Much excitement in the media as HRH The Queen is photographed using a walking stick in public for her engagements this week. She is 95 years old, so no one should be surprised if she needs a little extra support and help with balance, but what kind of stick is it and how suitable is it for her requirements?
The walking stick the Queen has used for her 12th October 2021 visit to Westminster Abbey for the Royal British Legion service and on 14th October 2021 for the opening of the Welsh Parliament is a three-section, aluminium telescopic trekking pole with a composite handle. It has a rubber ferrule
fitted over a spike ferrule and has been adjusted to walking stick height rather than the longer height at which it would be used for hiking.
She has been photographed holding it at times with the handle facing forwards and at other times facing backwards, suggesting that she is not completely at home with the way it feels in her hand. For greatest support, it is best to hold handles of this shape so that the user's weight is supported directly above the shaft of the stick. Many people use trekking poles
at walking stick height. They are light in weight and have a younger, sportier look than some other styles of walking stick, and appeal to men in particular for this reason. However, they have quite a small point of contact with the ground and the handle shape does not offer as much support to the hand as a shaped derby cane
Aesthetically, a trekking pole is somewhat at odds with a formal dress and hat such as the smart royal blue outfit the Queen wore to Westminster and the pink ensemble she wore for the Welsh parliament opening. As the Queen does not routinely use a walking stick, it may be that the requirement was sudden and the trekking pole was to hand and easily adjusted. It does however appear to be a little too long for her: her shoulder and forearm appear raised whilst using it instead of level, which physiotherapists advise against. If she continues to use a cane, it will be important to ensure her walking stick is the correct height as ongoing use of a walking stick at the wrong height can cause musculoskeletal issues.
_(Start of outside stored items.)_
Definition get_coef_aux_list_idx (dims : list nat) : nat := foldl (fun acc d => acc * max_block + d)%nat 0%nat dims.

(** The loop of [init_poly] over the table; [None] for an entry past the end of the list, or one
    that is not complete. *)
Fixpoint init_loop (fuel : nat) (data : list Z) (l : list (list Z)) : option (list (list Z)) :=
  match fuel, data with
  | _, [] => Some l
  | O, _ => None
  | S fuel, _ =>
      _ ← assert (N + M * M <=? length data)%nat;
      let idx := get_coef_aux_list_idx ((fun x => Z.to_nat (f64_to_i64 x)) <$> take N data) in
      _ ← assert (idx <? length l)%nat;
      init_loop fuel (drop (N + M * M) data) (<[idx := take (M * M) (drop N data)]> l)
  end.

(** [None] for more than 3 dimensions and for blocks that are too large. *)
Definition init_poly (block_size : Z) : option (list (list Z)) :=
  _ ← assert ((1 <=? N)%nat && (N <=? 3)%nat && (block_size <=? Z.of_nat max_block));
  init_loop (length COEFF) COEFF (replicate (default 0%nat (COEF_AUX_MAX_BLOCK !! 0%nat)) (replicate (M * M) 0)).

Definition new (block_size eb : Z) : option PolyRegressionPredictor :=
  let q n := LinearQuantizer.new (f64_div (f64_div eb (f64_of_Z n)) (f64_of_Z block_size)) 32768 in
  independent ← q 5;
  liner ← q 20;
  poly ← q 100;
  l ← init_poly block_size;
  Some (mk independent liner poly [] 0 (replicate M 0) (replicate M 0) l).

(** The monomials of an index. *)
Definition get_poly_index (l : list nat) : list Z :=
  let x i := f64_of_Z (Z.of_nat (default 0%nat (l !! i))) in
  let one := f64_of_Z 1 in
  let '(i, j, k) := (x 0%nat, x 1%nat, x 2%nat) in
  match N with
  | 1%nat => [one; i; f64_mul i i]
  | 2%nat => [one; i; j; f64_mul i i; f64_mul i j; f64_mul j j]
  | _ => [one; i; j; k; f64_mul i i; f64_mul i j; f64_mul i k; f64_mul j j; f64_mul j k; f64_mul k k]
  end.

(** The sums over a block. *)
Fixpoint sums (data : list Z) (its : list iterator) (sum : list Z) : option (list Z) :=
  match its with
  | [] => Some sum
  | it :: its =>
      x ← at_iter data it;
      sums data its (zip_with (fun s y => f64_add s (f64_mul y x)) sum (get_poly_index (local_index it)))
  end.

Definition coeffs_of (aux sum : list Z) : list Z :=
  (fun i => foldl (fun acc j => f64_add acc (f64_mul (default 0 (aux !! (i * M + j)%nat)) (default 0 (sum !! j))))
              0 (seq 0 M)) <$> seq 0 M.

Definition precompress_block (p : PolyRegressionPredictor) (r : range) (data : list Z)
    : option (bool * PolyRegressionPredictor) :=
  if existsb (fun d => d <=? 2)%nat (dimensions r) then Some (false, p)
  else
    its ← elements r;
    sum ← sums data its (replicate M 0);
    aux ← coef_aux_list p !! get_coef_aux_list_idx (dimensions r);
    Some (true, set_current p (coeffs_of aux sum)).

Definition precompress_block_commit (p : PolyRegressionPredictor) : PolyRegressionPredictor :=
  let c := current_coeffs p in
  let pc := prev_coeffs p in
  let '(inds1, c1, q1) := Coefficients.quantize (quantizer_independent p) (take 1 c) (take 1 pc) in
  let '(inds2, c2, q2) := Coefficients.quantize (quantizer_liner p) (take N (drop 1 c)) (take N (drop 1 pc)) in
  let '(inds3, c3, q3) := Coefficients.quantize (quantizer_poly p) (drop N (drop 1 c)) (drop N (drop 1 pc)) in
  mk q1 q2 q3 (regression_coeff_quant_inds p ++ inds1 ++ inds2 ++ inds3) (regression_coeff_index p)
    (c1 ++ c2 ++ c3) (c1 ++ c2 ++ c3) (coef_aux_list p).

Definition predict (p : PolyRegressionPredictor) (r : range) (it : iterator) : option visit :=
  let pred := foldl (fun acc xc => f64_add acc (f64_mul xc.1 xc.2)) 0
    (zip (get_poly_index (local_index it)) (current_coeffs p)) in
  Some {| v_idx := place it; v_src := []; v_fun := fun _ => pred |}.

Definition estimate_error (p : PolyRegressionPredictor) (r : range) (data : list Z) (it : iterator) : option Z :=
  x ← at_iter data it;
  v ← predict p r it;
  y ← predicted data v;
  Some (f64_abs (f64_sub x y)).

Definition save (p : PolyRegressionPredictor) : option (list Z) :=
  let inds := regression_coeff_quant_inds p in
  let head := [3] ++ le_bytes 8 (Z.of_nat (length inds)) in
  if decide (inds = []) then Some head
  else
    encoded ← huffman_run left_first junk inds
      (2 * Z.max (Z.max (LinearQuantizer.radius (quantizer_independent p)) (LinearQuantizer.radius (quantizer_liner p)))
             (LinearQuantizer.radius (quantizer_poly p)));
    Some (head ++ LinearQuantizer.save (quantizer_independent p) ++ LinearQuantizer.save (quantizer_liner p)
            ++ LinearQuantizer.save (quantizer_poly p) ++ encoded).

Definition load (p : PolyRegressionPredictor) (c : list Z) (remaining_length : Z)
    : option (PolyRegressionPredictor * list Z * Z) :=
  '(_, c) ← MemoryUtil.read_var 1 c;
  let remaining_length := u64 (remaining_length - 1) in
  '(coeff_size, c) ← MemoryUtil.read_var 8 c;
  let remaining_length := u64 (remaining_length - 8) in
  '(q1, q2, q3, inds, c, remaining_length) ←
    (if coeff_size =? 0 then
       Some (quantizer_independent p, quantizer_liner p, quantizer_poly p, regression_coeff_quant_inds p, c, remaining_length)
     else
       '(q1, c, remaining_length) ← LinearQuantizer.load (quantizer_independent p) c remaining_length;
       '(q2, c, remaining_length) ← LinearQuantizer.load (quantizer_liner p) c remaining_length;
       '(q3, c, remaining_length) ← LinearQuantizer.load (quantizer_poly p) c remaining_length;
       '(inds, c) ← huffman_unrun c remaining_length (Z.to_nat coeff_size);
       Some (q1, q2, q3, inds, c, remaining_length - 4));
  Some (mk q1 q2 q3 inds 0 (replicate M 0) (prev_coeffs p) (coef_aux_list p), c, remaining_length).

Definition predecompress_block (p : PolyRegressionPredictor) (r : range) : option (bool * PolyRegressionPredictor) :=
  if existsb (fun d => d <=? 2)%nat (dimensions r) then Some (false, p)
  else
    let c := current_coeffs p in
    let rest := drop (regression_coeff_index p) (regression_coeff_quant_inds p) in
    '(c1, rest, q1) ← Coefficients.recover (quantizer_independent p) (take 1 c) rest;
    '(c2, rest, q2) ← Coefficients.recover (quantizer_liner p) (take N (drop 1 c)) rest;
    '(c3, rest, q3) ← Coefficients.recover (quantizer_poly p) (drop N (drop 1 c)) rest;
    Some (true, mk q1 q2 q3 (regression_coeff_quant_inds p)
                  (length (regression_coeff_quant_inds p) - length rest) (c1 ++ c2 ++ c3) (prev_coeffs p) (coef_aux_list p)).

(** ** The laws *)

Definition leads_to (p p' : PolyRegressionPredictor) : Prop :=
  regression_coeff_quant_inds p `prefix_of` regression_coeff_quant_inds p' /\
  leads (quantizer_independent p) (quantizer_independent p') /\ leads (quantizer_liner p) (quantizer_liner p') /\
  leads (quantizer_poly p) (quantizer_poly p').

#[export] Instance leads_to_preorder : PreOrder leads_to.
Proof.
  split; [by intros p |]. intros p1 p2 p3 (A1 & A2 & A3 & A4) (B1 & B2 & B3 & B4). split_and!; by etrans.
Qed.

Definition in_step (d p pf : PolyRegressionPredictor) : Prop :=
  regression_coeff_quant_inds d = regression_coeff_quant_inds pf /\
  regression_coeff_index d = length (regression_coeff_quant_inds p) /\
  current_coeffs d = prev_coeffs p /\
  (regression_coeff_quant_inds pf = regression_coeff_quant_inds p \/
   follows (quantizer_independent d) (quantizer_independent p) (quantizer_independent pf) /\
   follows (quantizer_liner d) (quantizer_liner p) (quantizer_liner pf) /\
   follows (quantizer_poly d) (quantizer_poly p) (quantizer_poly pf)).
Lemma results_leads ps results r data : Forall2 (fun x res => p_precompress_block x r data = Some res) ps results ->
  Forall2 p_leads ps results.*2 /\ (Forall (fun x => p_sees x r) ps -> Forall (fun x => p_sees x r) results.*2) /\
  forall ds pfs, Forall3 p_follows ds ps pfs -> Forall3 p_follows ds results.*2 pfs.
Proof.
  induction 1 as [| x [b y] ps results E H IH]; [by split_and! |]. destruct IH as (I1 & I2 & I3).
  destruct (precompress_follows _ _ _ _ _ E) as (L & S & F). split_and!.
  - by constructor.
  - intros [Hs Hss]%Forall_cons_iff. constructor; simpl; auto.
  - intros ds pfs H3. inversion H3; subst. constructor; [by apply F | by apply I3].
Qed.

Lemma composed_total p r its data : sees p r -> viewed N (reach p) r its data -> is_Some (precompress_block p r data).
Proof.
  intros [Hsid Hs] Hv. unfold precompress_block.
  assert (Forall (fun x => is_Some (p_precompress_block x r data)) (predictors p)) as Hall.
  { apply list.Forall_forall. intros x Hx. rewrite list.Forall_forall in Hs. apply (precompress_total x r its data); [by apply Hs |].
    eapply viewed_mono; [| exact Hv]. by apply reach_le. }
  apply mapM_is_Some_2 in Hall as [results E]. rewrite E. cbn [mbind option_bind]. apply mapM_Some_1 in E.
  destruct (results_leads _ _ _ _ E) as (L & S & _). specialize (S Hs).
  assert (length results.*2 = length (predictors p)) as Hlen by (by rewrite <- (Forall2_length L)).
  destruct (estimates_total r its data results.*2) as (errs & -> & Hle); [| apply Hv | apply Hv | apply Hv |].
  { apply list.Forall_forall. intros x Hx. split; [by rewrite list.Forall_forall in S; apply S |].
    eapply viewed_mono; [| exact Hv]. unfold reach. rewrite <- (reach_leads _ _ L). by apply reach_le. }
  cbn [mbind option_bind]. destruct (min_element_lt errs) as (i & -> & Hi).
  { intros ->. simpl in Hle. lia. }
  cbn [mbind option_bind]. destruct (lookup_lt_is_Some_2 results.*1 i) as [b ->]; [| done].
  rewrite !length_fmap in *. lia.
Qed.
The Queen has been seen using a cane in public before. In 2003 she had knee surgery for torn cartilage and was seen leaving hospital on that occasion with a hospital-issue aluminium stick with a grey plastic handle and grey rubber ferrule. These sticks are rather clumpy and often difficult for smaller women to manage comfortably, but are stocked by hospitals for reasons of cost. Shortly afterwards, she attended a service at Sandringham Church with a wooden stick of vintage appearance, which we think may have come from the collection of the Queen Mother. The latter had a more elegant wardrobe of canes than her daughter is currently deploying, with many silver-topped and fine wood examples being photographed with her over the years.
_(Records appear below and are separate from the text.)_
(* ===== verification/SzTime.v ===== *)
(** * SzTime: the decomposition of time series

    Models [SZ3/decomposition/TimeSeriesDecomposition.hpp] at [T = double], for data of two
    dimensions: rows of values at successive times.  The first row is predicted from a row that
    is given, or by a predictor block by block; every other value from the one before it in time.

    It is verified against the interfaces of its predictor and its quantizer. *)

From Stdlib Require Import ZArith Lia.
From stdpp Require Import sets.
From S2P Require Import Prelude Bytes Float64 SzBytes Stl Quantizer SzHuffman SzEncoder SzConfig SzPipeline SzDecomp.
From S2P Require Import SzIterator SzLevels SzGrid SzPredictor SzIterate.

Module TimeSeriesDecomposition.
Import SzConfig (Config, dims, num, blockSize).
Import Iterator (range, iterator, place, places, product, new, elements, update_block_range, walk).
Import SZIterateCompressor (compress_blocks, decompress_blocks, run_spec, run_app, blocks_ok, refusals_known, causal_index).

(** The blocks of the first row, where their distance and their size are given on their own. *)
Definition row_blocks (d1 stride block_size : nat) : option (list (range * list iterator)) :=
  inter_block_range ← new [d1] stride 0;
  intra_block_range ← new [d1] 1 0;
  blocks ← elements inter_block_range;
  mapM (fun b => r ← update_block_range intra_block_range inter_block_range b block_size;
                 its ← elements r;
                 Some (r, its)) blocks.

(** The first row, predicted from a given one; [None] when that is shorter. *)
Definition first_row (data_ts0 : list Z) (d1 : nat) : option (list visit) :=
  mapM (fun j => x ← data_ts0 !! j; Some {| v_idx := j; v_src := []; v_fun := fun _ => x |}) (seq 0 d1).

(** The columns from the second row, each value predicted by the one before. *)
Definition columns (d0 d1 : nat) : list visit :=
  seq 0 d1 ≫= fun j =>
    (fun i => {| v_idx := (i * d1 + j)%nat; v_src := [((i - 1) * d1 + j)%nat]; v_fun := Interpolators.on1 id |}) <$> seq 1 (d0 - 1).

Section decomposition.

Context {P : Type} `{HP : !PredictorInterface 1 P} {Q : Type} `{HQ : !QuantizerInterface Q}.
Variable NDEBUG : bool.

Record Decomposition := mk {
  predictor : P;
  quantizer : Q;
  block_size : Z;
  stride : Z;
  num_elements : Z;
  global_dimensions : list Z;
  data_ts0 : option (list Z)
}.
Lemma refused_input : SZIterateCompressor.input 1 (sample_conf [65] 65) [65]%nat refused_p sample_q refused_data.
Proof.
  split.
  - split_and!; done || lia.
  - by repeat constructor.
  - split_and!; done.
  - split; [done |]. vm_compute. lia.
  - split; [done |]. by repeat split.
  - intros bl ->%refused_walk. vm_compute. repeat split; first [discriminate | repeat constructor].
  - intros bl inds rs p' q' ->%refused_walk Ec. vm_compute in Ec. apply (inj Some), pair_equal_spec in Ec as [Ec <-].
    apply pair_equal_spec in Ec as [Ec <-]. apply pair_equal_spec in Ec as [<- <-]. split.
    + split; [| intros _; small]. constructor; [done |]. constructor; [| constructor]. intros _.
      split; [by repeat split |]. split; [by repeat split |]. small.
    + small.
Qed.

Lemma refused_once : ~ SZIterateCompressor.none_refused 1 (sample_conf [65] 65) [65]%nat refused_p sample_q refused_data.
Proof.
  intros H. specialize (H refused_blocks ltac:(vm_compute; reflexivity)). vm_compute in H.
  do 16 destruct H as [_ H]. destruct H as [H _]. exact (H _ eq_refl).
Qed.

Lemma refused_fits : SZIterateCompressor.frame_fits 1 (sample_conf [65] 65) [65]%nat refused_p sample_q refused_data.
Proof.
  intros bl inds rs p' q' encoded ->%refused_walk Ec Ee. vm_compute in Ec. apply (inj Some), pair_equal_spec in Ec as [Ec <-].
  apply pair_equal_spec in Ec as [Ec <-]. apply pair_equal_spec in Ec as [<- <-]. vm_compute in Ee. injection Ee as <-.
  vm_compute. discriminate.
Qed.

Lemma typetwo_refused_block_witness :
  exists size out,
    compress 1 [] true 0 false (sample_conf [65] 65) sample_q refused_data (replicate 300 0) = Some (size, out) /\
    forall e, decompress 1 [] true 0 (fun _ => 0) (fun _ => 0) (sample_conf [65] 65) e out size = None.
Proof.
  exists (Z.of_nat (length refused_frame.1)), (refused_frame.1 ++ drop (length refused_frame.1) (replicate 300 0)).
  apply (@typetwo_refused_block sample_huffman sample_store Lossless.store_laws _ 1 [] true 0 (fun _ => 0) (fun _ => 0) false
    (sample_conf [65] 65) [65]%nat refused_p sample_q refused_data (replicate 300 0) refused_frame.1 refused_frame.2).
  - vm_compute. reflexivity.
  - exact refused_input.
  - exact refused_once.
  - exact refused_fits.
  - vm_compute. reflexivity.
  - vm_compute. reflexivity.
  - vm_compute. discriminate.
Defined.

End samples.

End Typetwo.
So what would we recommend the Queen use for her walking stick? The first requirement is always comfort and safety. Comfort can be a very personal matter, with one person finding a particular stick perfect and the next finding it uncomfortable. A Fischer-style
handle is always worth trying but may people prefer a standard derby handle
and find that perfectly supportive instead. Sartorially, there is room for improvement. The Queen is well known for her colour-coordinated accessories, from shoes to handbags to umbrellas. She, or her wardrobe advisor, could enjoy themselves greatly selecting elegant and cheerful coloured
models to complement and enhance her Majesty's outfits. There are a great many disabled and elderly stick users who are encouraged and cheered when they see fellow stick users looking smart and stylish with a cane. Ugly canes are dispiriting and can reinforce negative impressions of disabled and elderly people, so we for one would like to see the Queen's stick choices evolve into a more upbeat portrayal of stick use.
A safety note: it is also important to regularly check that the rubber ferrule
is in good condition and not wearing through. A wrist loop
is also a practical addition to a cane as it allows the user to keep their hands free when required without the risk of dropping the cane.
We wish Her Majesty every good health and look forward to seeing her walking stick choices in the future.